Author conflict of interest: none.

Figures

Fig. 1
Fig. 1
This flow chart shows the different inclusion and exclusion groups in the analysis. Of all native abdominal aortic aneurysm (AAA) repairs in the Vascular Quality Initiative (VQI), 32% were nonelective. There were 277 endovascular aneurysm repair (EVAR) conversion (EVAR-c) procedures (6% of total infrarenal aortic operations). Estimating the true incidence of EVAR-c from the VQI is not possible because patients undergoing an index EVAR at a VQI institution can undergo EVAR-c at non-VQI facilities. The mode of presentation for nonelective primary aortic repair and nonelective EVAR-c was similar (~60% for a ruptured indication).
Fig. 2
Fig. 2
This bar graph highlights the expected differences that symptomatic and ruptured presentations have on 30-day postoperative mortality. Not surprisingly, a ruptured presentation for native abdominal aortic aneurysm (AAA) and endovascular aneurysm repair conversion (EVAR-c) patients had significantly worse outcome. Interestingly, EVAR-c was not associated with higher rates of postoperative complications; however, mortality was significantly different. EVAR-c patients undergoing nonelective repair had significantly greater risk of 30-day mortality compared with nonelective primary aortic repair (PAR) irrespective of presenting with a symptomatic or ruptured indication.
Fig. 3
Fig. 3
The additive risk that endovascular aneurysm repair conversion (EVAR-c) has to nonelective abdominal aortic aneurysm (AAA) repair is highlighted. Similar risk profiles are compared among hypothetical nonelective infrarenal aortic aneurysm repair patients, with or without endograft explantation. Various random combinations of different 30-day mortality risk factors (Table IV) are depicted. The 30-day mortality risk is twofold greater for nonelective patients undergoing EVAR-c compared with native AAA repair.
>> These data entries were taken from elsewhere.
(* ===== verification/FloodFillTest.v ===== *)
(** * The test of the flood fill (umouse/floodfilltest.c)

    A program without input that prints one picture; it is computed here. *)

From stdpp Require Import strings pretty.
From S2P Require Import Prelude Bitmap Printing Map FloodFill.

#[local] Open Scope Z_scope.

Definition WIDTH : Z := 8.
Definition HEIGHT : Z := 8.

(** The row of cells; the loop leaves [x] at the width. *)
Definition PrintCells (map : MAP) (flood : FLOOD_MAP) (y : Z) : res text :=
  l ← each (Z.to_nat (Map.Width map)) 0 1 (fun x =>
        wall ← MapGetWall x y WEST map; v ← FloodFillGet x y flood; Ok [if (wall : bool) then "|" else " "; hex3 v]);
  wall ← MapGetWall (Map.Width map) y WEST map;
  Ok (l ++ [if (wall : bool) then "|" else " "; newline]).

Definition PrintPins (map : MAP) (y : Z) : res text :=
  l ← each (Z.to_nat (Map.Width map)) 0 1 (fun x => wall ← MapGetWall x y SOUTH map; Ok ["+"; if (wall : bool) then "---" else "   "]);
  Ok (l ++ ["+"; newline]).

Definition PrintMap (map : MAP) (flood : FLOOD_MAP) : res text :=
  each (S (Z.to_nat (Map.Height map))) (Map.Height map) (-1) (fun y =>
    cells ← (if y =? Map.Height map then Ok [] else PrintCells map flood y);
    south ← PrintPins map y;
    Ok (cells ++ south)).

(** The loops over [y] and over [x], [n] rounds left at most. *)
Fixpoint MakeColumn (n : nat) (x y vSkip : Z) (dir : DIRECTION) (map : MAP) : res MAP :=
  match n with
  | O => Ok map
  | S n => if y <? Map.Height map then map ← MapSetWall x y dir true map; MakeColumn n x (w64 (y + vSkip)) vSkip dir map else Ok map
  end.

Fixpoint MakeColumns (n : nat) (x hSkip vSkip : Z) (dir : DIRECTION) (map : MAP) : res MAP :=
  match n with
  | O => Ok map
  | S n =>
      if x <? Map.Width map then
        map ← MakeColumn (Z.to_nat (Map.Height map)) x 0 vSkip dir map;
        MakeColumns n (w64 (x + hSkip)) hSkip vSkip dir map
      else Ok map
  end.

Definition MakeLines (hSkip vSkip : Z) (map : MAP) (dir : DIRECTION) : res MAP :=
  MakeColumns (Z.to_nat (Map.Width map)) 0 hSkip vSkip dir map.

Definition zeros (n : Z) : list Z := replicate (Z.to_nat n) 0.

(** The two maps before the flood. *)
Definition SetUp : res (MAP * FLOOD_MAP) :=
  '(_, map) ← MapInit (mkMap [] 0 0 0 0) (zeros (MapSizeNeeded WIDTH HEIGHT)) (MapSizeNeeded WIDTH HEIGHT) WIDTH HEIGHT;
  map ← MakeLines 2 3 map EAST;
  map ← MakeLines 2 2 map SOUTH;
  flood ← FloodFillClear (FloodFillInit WIDTH HEIGHT (zeros (FLOOD_MAP_SIZE WIDTH HEIGHT)) (zeros (FLOOD_EVENT_SIZE WIDTH HEIGHT)));
  flood ← FloodFillSetDestination (WIDTH / 2) (HEIGHT / 2) flood;
  flood ← FloodFillSetDestination (WIDTH / 2 - 1) (HEIGHT / 2) flood;
  flood ← FloodFillSetDestination (WIDTH / 2) (HEIGHT / 2 - 1) flood;
  flood ← FloodFillSetDestination (WIDTH / 2 - 1) (HEIGHT / 2 - 1) flood;
  Ok (map, flood).

Definition main (fuel : nat) : res text :=
  '(map, flood) ← SetUp;
  events ← BitmapPrint (EventMap flood) (WIDTH * HEIGHT);
  flood ← FloodFillCalculate fuel map flood;
  p ← PrintMap map flood;
  Ok (events ++ p).

(** ** What it prints *)

Definition cells : list cell := x ← seqZ 0 8; (fun y => (x, y)) <$> seqZ 0 8.

Definition open (m : MAP) (c : cell) (dir : DIRECTION) : bool := match MapGetWall c.1 c.2 dir m with Ok wall => negb wall | Err _ => false end.
Definition number (fl : FLOOD_MAP) (c : cell) : Z := match FloodFillGet c.1 c.2 fl with Ok v => v | Err _ => 256 end.

(** The numbers are distances: zero just in the middle, no passage over more than one step, and
    from every other cell a passage to a smaller number. *)
Definition distances (m : MAP) (fl : FLOOD_MAP) : bool :=
  forallb (fun c : cell =>
    let v := number fl c in
    let near := toward c <$> filter (fun dir => open m c dir = true) [NORTH; EAST; SOUTH; WEST] in
    Bool.eqb (v =? 0) ((3 <=? c.1) && (c.1 <=? 4) && (3 <=? c.2) && (c.2 <=? 4)) &&
    forallb (fun d => number fl d <=? v + 1) near &&
    ((v =? 0) || existsb (fun d => number fl d =? v - 1) near)) cells.

Definition flooded : res bool := '(map, flood) ← SetUp; fl ← FloodFillCalculate 200 map flood; Ok (distances map fl).

(** The program ends, and the numbers it prints are the distances from the middle of its maze. *)
Theorem flood_test_prints : (exists out, main 200 = Ok out) /\ flooded = Ok true.
Proof. split; [eexists; vm_compute; reflexivity|vm_compute; reflexivity]. Qed.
Ant, Antegrade; BB, β-blockers; CRI, chronic renal insufficiency; F, female; M, male; PAR, primary aortic repair.
Fig. 4
Fig. 4
A, The two survival curves highlight the overall survival comparison between nonelective endovascular aneurysm repair conversion (EVAR-c) and primary aortic repair (PAR) patients in the Vascular Quality Initiative (VQI). PAR patients have a significant survival advantage that is maintained out to at least 3 years (log-rank P = .0006). All displayed intervals have <10% standard error of the mean. B, The significant differences in survival among the different modes of presentation are demonstrated. Specifically, patients undergoing symptomatic or ruptured aortic repair with or without need for EVAR-c are compared. Among all intergroup comparisons, EVAR-c confers a significantly higher risk of all-cause mortality compared with PAR patients. Notably, EVAR-c patients are frequently older and have an increased incidence of cardiovascular risk factors that affect long-term survival. All displayed intervals have <10% standard error of the mean.